My parents also bought several 25-pound bags of salt and placed them beside a wooden box inside the smokehouse door for curing various cuts of pork. This salt-box was roughly the size of a card table with sides on it, about three feet square and thirty inches high with a heavy wooden lid.
After the slaughter, we all pitched in processing the carcasses into various cuts. My parents and Nolen Robert did the cuts that required more physical strength and I helped with sorting the cuts, trimming off fat, and feeding strips of meat into the hand-cranked sausage mill to grind the meat into a big aluminum pan. Mother added sage, pepper, and salt to the mix and stuffed the sausage into the cloth bags she had made, leaving some extra fabric at the top to allow for a string to be tied around them before being hung in the smokehouse.
While all this was going on, we spread a layer of salt on the bottom of the box, then a layer of hams, shoulders, or bacon meat that we called sowbelly, then a layer of salt and another layer of meat, and so on until all the cuts for salt curing were in place, topped off by a final layer of salt.
The sacks of sausages were hung from the rafters in a group away from the salt-box. Daddy then arranged a layer of sawdust about three inches deep under the sausages for smoking to begin. The texture of the sawdust was dense enough to do a slow burn without igniting, while producing a lot of smoke.

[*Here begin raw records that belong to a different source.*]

(** * Worker AI chat extension: the agent loop, its directive parser and
    its workspace gateway

    A shallow embedding of [ChatViewProvider] (the provider with the
    [restore_file] and [replace_lines] tools): the regular expressions of
    [_handleMessage] and [_replaceLines], the six gateway methods, the backup
    helper and the bounded agent loop, followed by the properties of the
    specification that were checked against them.

    Modelling conventions.
    - A JavaScript string is a [string]; a character stands for one code
      unit (code units 0..255).
    - The filesystem behind [vscode.workspace.fs] is a finite map from
      normalised paths (segment lists, relative to the workspace root) to
      the text of regular files.  [TextEncoder]/[TextDecoder] are the
      identity on such text.  Folders are implicit: a folder exists when a
      file lies under it (there are no empty folders), and the workspace
      root and its ancestors always exist.
    - Every call that leaves the process (filesystem, shell, editor) is
      recorded in a trace, so that "no I/O" is a statement about the trace.
    - The clock, the shell, the language model, the collation of the host
      and the argument checks of [child_process.exec] are oracles gathered
      in an environment record. *)

From Stdlib Require Import String Ascii List Arith Lia Bool.
From stdpp Require Import gmap strings list pretty.

Open Scope string_scope.

(* ===================================================================== *)
(** ** JavaScript string primitives *)
(* ===================================================================== *)

Module Js.

(** The double quote, written by code so that no literal has to escape it. *)
Definition dquote : ascii := ascii_of_nat 34.
Definition backslash : ascii := ascii_of_nat 92.
Definition dq : string := String dquote "".

(** [strip_prefix p s]: what follows [p] when [s] starts with [p]. *)
Fixpoint strip_prefix (p s : string) : option string :=
  match p, s with
  | EmptyString, _ => Some s
  | String a p', String b s' =>
      if Ascii.eqb a b then strip_prefix p' s' else None
  | String _ _, EmptyString => None
  end.

(** [String.prototype.startsWith]. *)
Definition startsWith (s p : string) : bool :=
  match strip_prefix p s with Some _ => true | None => false end.

(** [find p s]: the first occurrence of [p] in [s], as the text before it
    and the text after it ([String.prototype.indexOf]). *)
Fixpoint find (p s : string) : option (string * string) :=
  match strip_prefix p s with
  | Some r => Some ("", r)
  | None =>
      match s with
      | EmptyString => None
      | String c s' =>
          match find p s' with
          | Some (b, a) => Some (String c b, a)
          | None => None
          end
      end
  end.

(** [String.prototype.includes]. *)
Definition includes (s p : string) : bool :=
  match find p s with Some _ => true | None => false end.

(** [GetSubstitution] of ECMAScript for a string pattern (no capture
    groups, no named groups): in the replacement text [$$] stands for a
    dollar sign, [$&] for the matched text, [$`] for the text before the
    match and [$'] for the text after it; every other character, and a
    dollar sign followed by anything else, is copied. *)
Fixpoint getSubstitution (matched before after template : string) : string :=
  match template with
  | EmptyString => EmptyString
  | String c t =>
      if Ascii.eqb c "$" then
        match t with
        | EmptyString => String c EmptyString
        | String d t' =>
            if Ascii.eqb d "$" then
              String "$" (getSubstitution matched before after t')
            else if Ascii.eqb d "&" then
              matched ++ getSubstitution matched before after t'
            else if Ascii.eqb d "`" then
              before ++ getSubstitution matched before after t'
            else if Ascii.eqb d "'" then
              after ++ getSubstitution matched before after t'
            else String c (getSubstitution matched before after t)
        end
      else String c (getSubstitution matched before after t)
  end.

(** [s.replace(search, replacement)] with a string pattern: the first
    occurrence only, the replacement text expanded by [getSubstitution]. *)
Definition replace (s search replacement : string) : string :=
  match find search s with
  | None => s
  | Some (before, after) =>
      before ++ getSubstitution search before after replacement ++ after
  end.
(** [fsPromises.mkdir(dir, { recursive: true })] *)
Definition mkdirRecursive (fs : FS) (dir : string) : Res FS :=
  match fs !! dir with
  | None => Ok (<[dir := Directory]> fs)
  | Some Directory => Ok fs
  | Some (File _) => Throw "EEXIST"
  end.

(** [createWriteStream(path, { flags: "w" })] creates or empties the file;
    [{ flags: "r+", start }] opens it as it is. *)
Definition createWriteStream (fs : FS) (path : string) (start : Z)
    : FS * WriteStream :=
  (if 0 <? start then fs else <[path := File []]> fs,
   {| ws_path := path; ws_pos := start; ws_destroyed := false |}).

(** [stream.write(payload)]: the bytes land at the stream's position. *)
Definition streamWrite (fs : FS) (ws : WriteStream) (payload : list byte)
    : FS * WriteStream :=
  match fs !! ws_path ws with
  | Some (File content) =>
      let pos := Z.to_nat (ws_pos ws) in
      (<[ws_path ws :=
           File (take pos content ++ payload
                 ++ drop (pos + length payload) content)]> fs,
       {| ws_path := ws_path ws; ws_pos := ws_pos ws + bufferLength payload;
          ws_destroyed := ws_destroyed ws |})
  | _ => (fs, ws)
  end.

(** [pairingState.activeTransfers += 1] *)
Definition countTransfer (p : Pairing) : Pairing :=
  {| state :=
       {| currentCode := currentCode (state p);
          previousCode := previousCode (state p);
          previousCodeValidUntilMs := previousCodeValidUntilMs (state p);
          activeTransfers := activeTransfers (state p) + 1 |};
     genCalls := genCalls p; notifications := notifications p |}.

(** [pairingState.activeTransfers = Math.max(0, pairingState.activeTransfers - 1)] *)
Definition uncountTransfer (p : Pairing) : Pairing :=
  {| state :=
       {| currentCode := currentCode (state p);
          previousCode := previousCode (state p);
          previousCodeValidUntilMs := previousCodeValidUntilMs (state p);
          activeTransfers := Z.max 0 (activeTransfers (state p) - 1) |};
     genCalls := genCalls p; notifications := notifications p |}.

(** The variables of [handleIncomingSocket] as it declares them. *)
Definition newSession (p : Pairing) (fs : FS) (events : list SocketEvent)
    : Session :=
  {| pairing := p; files := fs;
     reader := newSocketReader; inbox := events; outbox := [];
     socketEnded := false; socketDestroyed := false;
     header := None; targetPath := ""; tempPath := ""; fileStream := None;
     phase := PhaseBeforeReady; failed := false; resumedFrom := 0;
     received := 0; requiredPairCodeForThisTransfer := None;
     hasher := []; digest := None |}.

Section Receiver.
Context `{Sha256, PathOps, JsonCodec TransferHeader}.
Variable listenOptions : ListenOptions.
Variable env : SessionEnv.

(** Lines 529-544: the header is read, checked and admitted. *)
Definition admitHeader : Step TransferHeader :=
  h ← awaitSocket (readLineMessage "header");
  modify (set_header (Some h));;
  if negb (bool_decide (h_type h = "header")) then
    modify (fail env "protocol error: expected header" false);; returnNow
  else if negb (h_version h =? 1) || (h_fileSize h <? 0) || Str.falsy (h_sha256 h)
  then modify (fail env "invalid header fields" false);; returnNow
  else
    p ← gets pairing;
    modify (set_requiredPairCodeForThisTransfer (currentCode (state p)));;
    if negb (isPairCodeAccepted (state p) (h_pairCode h) (now env)) then
      modify (fail env "pair code mismatch" false);; returnNow
    else mret h.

As the days of smoking the sausages went by, the sausage bags turned from white to a light golden brown to a darker brown. While this was going on, the meat in the salt-box was curing, something that took several weeks. After that, we would remove the salt-cured cuts, run a piece of baling wire through the hocks of each of the hams and shoulders and through the corner of each slab of bacon meat, or sowbelly, and hang them from the rafters for smoking for several more weeks.

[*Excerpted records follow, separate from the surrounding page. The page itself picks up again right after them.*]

(** [for filename in os.listdir(folder):
       if filename.endswith('.csv'):
           key = filename.split('.')[0]
           dfs[key] = pd.read_csv(f'{folder}/{filename}')] *)
Fixpoint load_csv_loop (folder : string) (filenames : list string)
    (dfs : PyDict.dict DataFrame) : M (PyDict.dict DataFrame) :=
  match filenames with
  | [] => ret dfs
  | filename :: rest =>
      if PyStr.endswith filename ".csv" then
        let key := PyStr.split_first PyStr.dot filename in
        df <- io.load_from (in_folder folder filename) read_csv ;;
        load_csv_loop folder rest (PyDict.set key df dfs)
      else load_csv_loop folder rest dfs
  end.

(** [load_dict_of_dfs_csv] *)
Definition load_dict_of_dfs_csv (self : t) (folder : string)
  : M (PyDict.dict DataFrame) :=
  filenames <- os.listdir folder ;;
  dfs <- load_csv_loop folder filenames [] ;;
  print ("DataFrames loaded from CSV files in " ++ folder ++ " successfully.") ;;;
  ret dfs.

End Persistence.

End directories.

(* ===================================================================== *)
(** ** The folder of CSV files, entry by entry *)
(* ===================================================================== *)

Section CsvFolder.
Context {codecs : Serializers}.

(** The entries of a folder after [save_dict_of_dfs_csv] wrote [items]
    into it, in the world [w]. *)
Definition csv_entries (w : Py.world) (items : PyDict.dict DataFrame)
    (es : list (string * FS.node)) : list (string * FS.node) :=
  fold_left
    (fun es kv => FS.set_entry (fst kv ++ ".csv") (io.written w (to_csv (snd kv))) es)
    items es.

(** The table [pd.read_csv] finds in the entry called [name]. *)
Definition csv_table (es : list (string * FS.node)) (name : string)
  : option DataFrame :=
  match FS.lookup name es with
  | Some (FS.File _ data) =>
      match read_csv data with Py.Ok df => Some df | Py.Raise _ => None end
  | _ => None
  end.

(** One turn of the loop of [load_dict_of_dfs_csv] over a folder whose
    entries are [es]. *)
Definition load_step (es : list (string * FS.node)) (dfs : PyDict.dict DataFrame)
    (filename : string) : PyDict.dict DataFrame :=
  if PyStr.endswith filename ".csv" then
    match csv_table es filename with
    | Some df => PyDict.set (PyStr.split_first PyStr.dot filename) df dfs
    | None => dfs
    end
  else dfs.

End CsvFolder.

(* ===================================================================== *)
(** ** The downward search as the specification words it *)
(* ===================================================================== *)

(** The specification describes [findKeywordFolderDownward] as a pre-order
    traversal with siblings in lexicographic order.  [SpecDown] writes that
    traversal down, to be compared with [directories.find_closest_kw_folder_down]. *)
Module SpecDown.

Fixpoint insert_entry (e : string * FS.node) (l : list (string * FS.node))
  : list (string * FS.node) :=
  match l with
  | [] => [e]
  | x :: r => if String.leb (fst e) (fst x) then e :: l else x :: insert_entry e r
  end.

Definition sort_entries (l : list (string * FS.node)) : list (string * FS.node) :=
  fold_right insert_entry [] l.

(** Every directory of the tree with its entries in lexicographic order. *)
Fixpoint sort_tree (n : FS.node) : FS.node :=
  match n with
  | FS.File _ _ => n
  | FS.Dir st es =>
      FS.Dir st
        (sort_entries
           ((fix sort_all (l : list (string * FS.node)) :=
               match l with
               | [] => []
               | (name, child) :: r => (name, sort_tree child) :: sort_all r
               end) es))
  end.

(** Pre-order: a sub-directory comes before everything below it, and all of
    that before its next sibling.  Each is listed with its path and name. *)
Fixpoint preorder_dirs (top : string) (n : FS.node) : list (string * string) :=
  match n with
  | FS.File _ _ => []
  | FS.Dir _ es =>
      (fix visit (l : list (string * FS.node)) :=
         match l with
         | [] => []
         | (name, child) :: r =>
             ((if FS.is_dir child
               then (posixpath.join top name, name)
                      :: preorder_dirs (posixpath.join top name) child
               else []) ++ visit r)%list
         end) es
  end.

(** The first sub-directory, in that order, whose name contains [kw]. *)
Definition first_match (kw : string) (l : list (string * string)) : option string :=
  option_map fst (find (fun c => PyStr.contains kw (snd c)) l).
Lemma endsWith_app (x suf : string) : Js.endsWith suf (x ++ suf) = true.
Proof.
  induction x as [|c x IH]; [apply endsWith_refl|].
  simpl. rewrite IH. apply orb_true_r.
Qed.

Lemma substring_app_last (x : string) (c : ascii) :
  substring 0 (String.length (x ++ String c "") - 1) (x ++ String c "") = x.
Proof.
  induction x as [|a x IH]; [reflexivity|].
  cbn [append String.length]. rewrite Nat.sub_succ, Nat.sub_0_r.
  assert (Hlen : String.length (x ++ String c "") = S (String.length x)).
  { clear IH. induction x as [|b x IHx]; simpl; [reflexivity|]. rewrite IHx. reflexivity. }
  rewrite Hlen in *. cbn [substring]. rewrite Nat.sub_succ, Nat.sub_0_r in IH.
  rewrite IH. reflexivity.
Qed.

(** The host tested for an address of the IPv4-mapped range is the
    lower-cased literal, with or without its brackets. *)
Lemma mapped_spec (host : string) :
  Js.every addressChar host = true ->
  String.eqb ("::ffff:" ++ host) "" ||
  set_has privateNames ("::ffff:" ++ host) ||
  existsb (fun suffix => Js.endsWith suffix ("::ffff:" ++ host)) privateSuffixes ||
  existsb (fun prefix => Js.startsWith prefix ("::ffff:" ++ host)) privatePrefixes ||
  Js.includes ":" ("::ffff:" ++ host) &&
    existsb (fun prefix => Js.startsWith prefix ("::ffff:" ++ host)) privateIPv6Prefixes
  = false.
Proof.
  intros Hall.
  assert (Hall' : Js.every addressChar ("::ffff:" ++ host) = true).
  { rewrite every_app, Hall. reflexivity. }
  assert (Hsuf : existsb (fun suffix => Js.endsWith suffix ("::ffff:" ++ host))
                   privateSuffixes = false).
  { apply not_true_is_false. intros H. apply existsb_exists in H as (suf & Hin & H).
    pose proof (every_suffix addressChar _ _ H Hall') as Hs.
    destruct Hin as [<-|[<-|[<-|[]]]]; discriminate Hs. }
  rewrite Hsuf. reflexivity.
Qed.

(** X6.  A literal of the IPv4-mapped range, the text ::ffff: followed by
    hexadecimal digits, colons and dots, with or without brackets and in
    any case, is classified as not private: the loopback address written
    [::ffff:7f00:1] passes the classifier. *)
Theorem mapped_addresses_pass (tail : string) :
  Js.every addressChar tail = true ->
  isPrivateOrLocalHost ("::ffff:" ++ tail) = false /\
  isPrivateOrLocalHost ("[::FFFF:" ++ tail ++ "]") = false.
Proof.
  intros Hall. pose proof (every_addressChar_lower tail Hall) as Hlow.
  assert (Hnb : forall s, Js.every addressChar s = true -> Js.endsWith "]" s = false).
  { intros s Hs. apply not_true_is_false. intros H.
    pose proof (every_suffix addressChar _ _ H Hs) as Hb. discriminate Hb. }
  split; rewrite isPrivateOrLocalHost_eq_spec; unfold isPrivateOrLocalHost_spec.
  - assert (stripTrailingBracket (stripLeadingBracket (Js.toLowerCase ("::ffff:" ++ tail)))
            = "::ffff:" ++ Js.toLowerCase tail) as ->.
    { rewrite toLowerCase_app. change (Js.toLowerCase "::ffff:") with "::ffff:".
      change (stripLeadingBracket ("::ffff:" ++ Js.toLowerCase tail))
        with ("::ffff:" ++ Js.toLowerCase tail).
      unfold stripTrailingBracket. rewrite Hnb; [reflexivity|].
      rewrite every_app, Hlow. reflexivity. }
    apply mapped_spec, Hlow.
  - assert (stripTrailingBracket
              (stripLeadingBracket (Js.toLowerCase ("[::FFFF:" ++ tail ++ "]")))
            = "::ffff:" ++ Js.toLowerCase tail) as ->.
    { rewrite !toLowerCase_app. change (Js.toLowerCase "[::FFFF:") with "[::ffff:".
      change (Js.toLowerCase "]") with "]".
      change (stripLeadingBracket ("[::ffff:" ++ Js.toLowerCase tail ++ "]"))
        with (("::ffff:" ++ Js.toLowerCase tail) ++ "]").
      unfold stripTrailingBracket. rewrite endsWith_app.
      apply substring_app_last. }
    apply mapped_spec, Hlow.
Qed.

Lemma mapped_addresses_pass_witness :
  isPrivateOrLocalHost "::ffff:7f00:1" = false /\
  isPrivateOrLocalHost "[::FFFF:7f00:1]" = false.
Proof.
  apply (mapped_addresses_pass "7f00:1"). reflexivity.
Defined.

(** ** Classification up to the case of the letters A-Z and surrounding white space *)

Lemma allChars_complete (c : ascii) : In c allChars.
Proof.
  unfold allChars. rewrite <- (ascii_nat_embedding c).
  apply in_map, in_seq. pose proof (nat_ascii_bounded c). lia.
Qed.

Lemma isWhiteSpace_fold (c : ascii) : Js.isWhiteSpace (Js.foldAscii c) = Js.isWhiteSpace c.
Proof. split_char c. Qed.

Lemma foldLetters_length (s : string) : String.length (foldLetters s) = String.length s.
Proof.
  induction s as [|c s IH]; simpl; [reflexivity|]. rewrite IH. reflexivity.
Qed.

Lemma trimStart_fold (s : string) :
  Js.trimStart (foldLetters s) = foldLetters (Js.trimStart s).
Proof.
  induction s as [|c s IH]; simpl; [reflexivity|].
  rewrite isWhiteSpace_fold. destruct (Js.isWhiteSpace c); [exact IH|reflexivity].
Qed.

Lemma trimEnd_fold (s : string) :
  Js.trimEnd (foldLetters s) = foldLetters (Js.trimEnd s).
Proof.
  induction s as [|c s IH]; [reflexivity|].
  cbn [foldLetters Js.trimEnd]. rewrite IH, isWhiteSpace_fold.
  destruct (Js.trimEnd s); [destruct (Js.isWhiteSpace c)|]; reflexivity.
Qed.

Lemma trim_fold (s : string) : Js.trim (foldLetters s) = foldLetters (Js.trim s).
Proof.
  unfold Js.trim. rewrite trimStart_fold, trimEnd_fold. reflexivity.
Qed.

Lemma isWordChar_fold (c : ascii) : Js.isWordChar (Js.foldAscii c) = Js.isWordChar c.
Proof. split_char c. Qed.

Lemma isWordAt_fold (s : string) : isWordAt (foldLetters s) = isWordAt s.
Proof. destruct s; [reflexivity|apply isWordChar_fold]. Qed.

Lemma isWordBefore_fold (prev : option ascii) :
  isWordBefore (option_map Js.foldAscii prev) = isWordBefore prev.
Proof. destruct prev; [apply isWordChar_fold|reflexivity]. Qed.

Section CaseBlind.

Context {A : Type}.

In trying to figure out why my early memories of this smokehouse are so prominent, even more prominent than my memories of the actual hog-killing, it’s clear to me now that in my early years my parents shielded me from the actual slaughtering. Nolen Robert’s six-year head start on me meant that he was much more involved in the blood and gore than I was, but I caught up with those experiences as I got older. By the time I was in junior high I became a full participant in the actual slaughtering.
Part of the allure of the smokehouse was no doubt related to my enjoyment of smoking tobacco. I liked the smell of smoke, especially from Daddy’s pipe tobacco. I liked going to the smokehouse when Mother told me to go get a sack of sausage, or a smoked ham or shoulder. The smell was almost magical, beyond my limited vocabulary to describe it. I liked, and still like, the smell of smoked meat decades after I abandoned smoking in my youth.
Over the years as I have traveled the Southern states of the U. S., I have found extra pleasure in occasionally finding country-smoked ham or country-smoked sausage on breakfast menus such as at the Loveless Cafe in Nashville. When I happen into such delights, the memories of our hog-killing, the boiling pots of fat, the grinding of sausage, the hanging and smoking of the sausage, hams, shoulders, and bacon all come to mind.
The memory also comes back when I put chunks of hickory or mesquite on our gas grill in Texas and that great smoky smell rises up and coats our steaks, chops, or chicken. That smell also gets on my hands and arms and face, and it permeates my shirt. This is always a pleasant smell to me, invoking my happy days in the smokehouse. Walking into a great barbecue joint, especially the ones with a light cloud of smoke shrouding the tables and the diners, also brings back my memories of our smokehouse.
So in a sense, our smokehouse flavored my life. The thought of it makes me hungry, so soon after lunch.